(** No row names a CID whose block the node does not hold: neither an epoch
    (the placeholder rows SaveBlobs makes have no CID) nor a blob, for its data
    and its metadata. *)
Record rows_held (w : World N) : Prop := {
  rh_epochs e row : ipld_epochs (db_tables w) !! e = Some row → ep_cid row = "" ∨ names_held w (ep_cid row);
  rh_blobs k row : ipld_blobs (db_tables w) !! k = Some row →
    names_held w (bl_data_cid row) ∧ names_held w (bl_meta_cid row) }.

Lemma names_held_grows w w' s : grows (w_node w) (w_node w') → names_held w s → names_held w' s.
Proof. intros Hn (c & Hc & d & Hd). exists c. split; [done|]. exists d. by apply Hn. Qed.

(** Only rows of the same content, or a grown node. *)
Lemma rows_held_same w w' :
  grows (w_node w) (w_node w') → ipld_epochs (db_tables w') = ipld_epochs (db_tables w) →
  ipld_blobs (db_tables w') = ipld_blobs (db_tables w) → rows_held w → rows_held w'.
Proof.
  intros Hn He Hb [H1 H2]. pose proof (names_held_grows w w') as Hg.
  split; [intros e row; rewrite He; intros Hr; destruct (H1 e row Hr); eauto|].
  intros k row. rewrite Hb. intros Hr. destruct (H2 k row Hr). eauto.
Qed.

Lemma rows_held_reads w w' : reads w w' → rows_held w → rows_held w'.
Proof. intros [Hn Ht]. apply rows_held_same; [done|by rewrite Ht..]. Qed.

Lemma rows_held_SaveEpoch network er n time w :
  is_Some (kubo_blocks (w_node w) (er_CID er)) → rows_held w →
  rows_held (snd (in_db g (SaveEpoch network er n time) w)).
Proof.
  intros Hk Hw. unfold in_db. destruct (g_db g); [|done]. unfold zoom.
  pose proof (SaveEpoch_atomically network er n time (w_db w)) as Ha.
  destruct (SaveEpoch _ _ _ _ (w_db w)) as [[u|er'|p] d]; cbn in *; [| |done];
    [|by apply (rows_held_same w); cbn; rewrite ?Ha].
  destruct Hw as [H1 H2]. split; [|intros k row Hr; cbn in Hr; rewrite Ha in Hr; by apply (H2 k row)].
  intros e row Hr. cbn in Hr. rewrite Ha in Hr. cbn in Hr. rewrite upsert_epoch_lookup in Hr.
  case_decide; [|by apply (H1 e row)]. injection Hr as <-. right. by exists (er_CID er).
Qed.

(** The results whose rows are saved are on the node. *)
Definition results_held (w : World N) (results : list BlobResult) : Prop :=
  ∀ r, r ∈ results → is_Some (kubo_blocks (w_node w) (br_DataCID r)) ∧ is_Some (kubo_blocks (w_node w) (br_MetaCID r)).

Lemma rows_held_SaveBlobs network e blobs results gt sps w :
  results_held w results → rows_held w → rows_held (snd (in_db g (SaveBlobs network e blobs results gt sps) w)).
Proof.
  intros Hres Hw. unfold in_db. destruct (g_db g); [|done]. unfold zoom.
  pose proof (SaveBlobs_atomically network e blobs results gt sps (w_db w)) as Ha.
  destruct (SaveBlobs _ _ _ _ _ _ (w_db w)) as [[u|er'|p] d]; cbn in *; [| |done];
    [|by apply (rows_held_same w); cbn; rewrite ?Ha].
  case_decide; [by apply (rows_held_same w); cbn; rewrite ?Ha|]. destruct Hw as [H1 H2]. split.
  - intros e' row Hr. cbn in Hr. rewrite Ha in Hr. cbn in Hr. unfold ensure_epoch in Hr.
    destruct (ipld_epochs (c_tables (w_db w)) !! to_i64 e); [by apply (H1 e' row)|].
    apply lookup_insert_Some in Hr as [[<- <-]|[_ Hr]]; [by left|by apply (H1 e' row)].
  - intros k row Hr. cbn in Hr. rewrite Ha in Hr. cbn in Hr. rewrite upsert_blobs_lookup in Hr.
    pose proof (distinct_stage_lookup (zip_with (stage_row network e gt sps) blobs results) k) as Hd.
    destruct (distinct_stage _ !! k) as [new|]; [|by apply (H2 k row)].
    apply elem_of_lookup_zip_with in Hd as (i & inp & res & [= -> ->] & _ & Hi).
    destruct (Hres res) as [Hdata Hmeta]; [by eapply list_elem_of_lookup_2|].
    destruct (ipld_blobs _ !! _); injection Hr as <-; (split; [by exists (br_DataCID res)|by exists (br_MetaCID res)]).
Qed.

Lemma staged_upload_held env bs c root e w u w' :
  g_ipfs g ≠ None → staged g bs c →
  match bs with Some bs => uploadAndPin g env bs root e | None => mret tt end w = (Ok u, w') →
  is_Some (kubo_blocks (w_node w') c).
Proof. intros Hi Hs Hr. by destruct (staged_upload env bs c root e w u w' Hs Hr). Qed.

Lemma upload_rows_held env bs c e w :
  rows_held w →
  rows_held (snd (match bs with Some bs => uploadAndPin g env bs c e | None => mret tt end w)).
Proof. intros Hw. destruct bs; [|done]. eapply rows_held_reads; [apply reads_upload|done]. Qed.

Lemma persistEpoch_rows_held env e be w :
  g_ipfs g ≠ None → built_ok g e be → rows_held w → rows_held (snd (persistEpoch g env be w)).
Proof.
  intros Hi [Hbe Hb] Hw. unfold persistEpoch. rewrite Hbe.
  destruct Hb as [Hem|(Hem & Her & Hst & Hblobs)]; rewrite Hem.
  - destruct (g_db g); [|done]. cbn [negb].
    apply keeps_bind; [done|]. intros [x bs] w1 [Hs ->]%lift_Ok _. apply empty_epoch_staged in Hs as [_ Hst].
    apply keeps_bind; [by apply upload_rows_held|]. intros u w2 Hup Hw2.
    apply keeps_wrapf, rows_held_SaveEpoch; [|done].
    exact (staged_upload_held env bs _ _ e w u w2 Hi Hst Hup).
  - apply keeps_bind; [by apply upload_rows_held|]. intros u w1 Hup Hw1.
    apply keeps_bind.
    + destruct (g_db g); [|done]. apply keeps_bind.
      * apply keeps_wrapf, rows_held_SaveEpoch; [|done].
        exact (staged_upload_held env _ _ _ e w u w1 Hi Hst Hup).
      * intros u2 w2 Hs Hw2. destruct (be_fromCache be); [done|]. cbn [negb]. apply keeps_wrapf, rows_held_SaveBlobs; [|done].
        assert (w_node w2 = w_node w1) as Hn by (apply wrapf_Ok in Hs; unfold in_db in Hs; destruct (g_db g); [by apply zoom_inv in Hs as (d & _ & ->)|done]).
        intros r [H1 H2]%(Hblobs eq_refl). rewrite Hn.
        split; [exact (staged_upload_held env _ _ _ e w u w1 Hi H1 Hup)|exact (staged_upload_held env _ _ _ e w u w1 Hi H2 Hup)].
    + intros u2 w2 _ Hw2. destruct (negb _); [|done].
      apply keeps_bind; [done|]. intros refs w3 [_ ->]%lift_Ok _.
      eapply rows_held_reads; [apply reads_sent|done].
Qed.

Context (Hworkers : 0 < cf_Workers (g_cfg g)).

Lemma processEpoch_frame env e p :
  env_ok env → 0 ≤ e < two63 → always (epoch_frame e) (processEpoch g env e p).
Proof.
  intros Henv He. unfold processEpoch.
  assert (always (epoch_frame e) (be ← buildEpoch (N := N) g env e p; persistEpoch g env be)).
  { apply always_bind_Ok; [apply _|apply reads_frame, reads_buildEpoch|]. intros be s s' Hb.
    apply persistEpoch_frame; [done|by eapply buildEpoch_Ok]. }
  destruct (g_ipfs g), (g_db g); done || apply always_ret, _.
Qed.

Lemma processEpoch_recorded env e p (w : World N) u w' :
  env_ok env → g_db g = true → processEpoch g env e p w = (Ok u, w') → recorded w' e.
Proof.
  intros Henv Hdb. unfold processEpoch. rewrite Hdb.
  assert ((be ← buildEpoch g env e p; persistEpoch g env be) w = (Ok u, w') → recorded w' e) as Hx.
  { intros (be & w1 & Hb & Hp)%bind_Ok. eapply persistEpoch_recorded; [done| |exact Hp]. by eapply buildEpoch_Ok. }
  by destruct (g_ipfs g).
Qed.

Lemma processEpoch_rows_held env e p w :
  env_ok env → g_ipfs g ≠ None → rows_held w → rows_held (snd (processEpoch g env e p w)).
Proof.
  intros Henv Hi Hw. unfold processEpoch.
  assert (rows_held (snd ((be ← buildEpoch g env e p; persistEpoch g env be) w))) as Hx.
  { apply keeps_bind; [eapply rows_held_reads; [apply reads_buildEpoch|done]|].
    intros be w1 Hb Hw1. eapply persistEpoch_rows_held; [done| |done]. by eapply buildEpoch_Ok. }
  by destruct (g_ipfs g), (g_db g).
Qed.
End Persisted.

(** ** Properties *)

Section PersistProperties.
Context {R : GoRuntime} {I : Ipld} {L : IpldLaws I} {P : Postgres} {BJ : BeaconJson} {JS : JsonState}.
Context {N : Type} {K : Kubo N} {KL : KuboLaws N} {KJ : KuboJson} (g : Generator).

(** C3. Upload before row: however processEpoch ends (a failed fetch, upload
    or statement, a panic), every CID that a row names, of an epoch's node or of
    a blob's data or metadata, is one whose block the node holds, no other
    epoch's row and no cursor has changed, and the node has dropped nothing;
    when it succeeds the epoch's own row is there with such a CID. *)
Theorem processEpoch_uploads_first env e p (w : World N) :
  0 < cf_Workers (g_cfg g) → g_db g = true → g_ipfs g ≠ None → env_ok env → 0 ≤ e < two63 →
  rows_held w →
  let '(o, w') := processEpoch g env e p w in
  rows_held w' ∧ epoch_frame e w w' ∧ (o = Ok tt → recorded g w' e).
Proof.
  intros Hw Hdb Hi Henv He Hrows.
  pose proof (processEpoch_rows_held g Hw env e p w Henv Hi Hrows) as Hr.
  pose proof (processEpoch_frame (KL := KL) g Hw env e p Henv He w) as Hf.
  destruct (processEpoch g env e p w) as [o w'] eqn:Hp. split_and!; [done|done|].
  intros ->. by eapply processEpoch_recorded.
Qed.
End PersistProperties.

(** ** The property at a concrete input *)

(** A beacon node whose slot 41 has one blob. *)
Definition demo_reply : BeaconJson := {|
  json_finality _ := Ok ("11", "12");
  json_header _ := Ok ("1", "2", "", "", "");
  json_sidecars s := if bool_decide (s = "one") then
    Ok [mkBlobSidecar "0xroot" "0" "41" "" "" "0x0102" "0xaabbccddeeff00112233" ""] else Ok [];
  json_payload _ := Ok ("0xh", "5");
  json_genesis _ := Ok "1606824023";
  json_config_name _ := Ok "MAINNET" |}.

Definition demo_config : Config := mkConfig "mainnet" 10 4 2 1000 1000 true.
Definition demo_gen : Generator := mkGenerator demo_config true (Some demo_ipfs) true None 0 4 12.
Definition demo_run : Env := mkEnv demo_http demo_env None (seq 0) (λ n, reverse (seq 0 n)) 1 None.

Lemma demo_run_ok : env_ok demo_run.
Proof. split; intros n; cbn; [done|apply reverse_Permutation]. Qed.

Definition demo_world (t : tables) : World (gmap cid string) :=
  mkWorld demo_client ∅ (healthy t) (mkManager "" (mkState "" 0 0), mkFS ∅ [] []) [] None.

Lemma processEpoch_uploads_first_witness :
  let '(o, w') := processEpoch (BJ := demo_reply) demo_gen demo_run 10 None (demo_world tables_empty) in
  rows_held w' ∧ (o = Ok tt → recorded demo_gen w' 10).
Proof.
  pose proof (processEpoch_uploads_first (BJ := demo_reply) demo_gen demo_run 10 None (demo_world tables_empty)
    ltac:(done) ltac:(done) ltac:(done) demo_run_ok ltac:(unfold two63; lia) ltac:(done)) as H.
  destruct (processEpoch _ _ _ _ _) as [o w']. split; [exact (proj1 H)|exact (proj2 (proj2 H))].
Defined.

(** Evaluated: the epoch is fetched, built, uploaded and saved. *)
Example demo_process_evaluated :
  let '(o, w') := processEpoch (BJ := demo_reply) demo_gen demo_run 10 None (demo_world tables_empty) in
  o = Ok tt ∧ ep_blob_count <$> ipld_epochs (db_tables w') !! 10 = Some 1 ∧
  size (ipld_blobs (db_tables w')) = 1%nat ∧ size (w_node w') = 3%nat.
Proof. vm_compute. done. Qed.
***
WORK REQUEST ▸
Every line of the listing that holds "Definition" counts once. Say how many such lines there are, using only a number.

RESPONSE BELOW ▸
6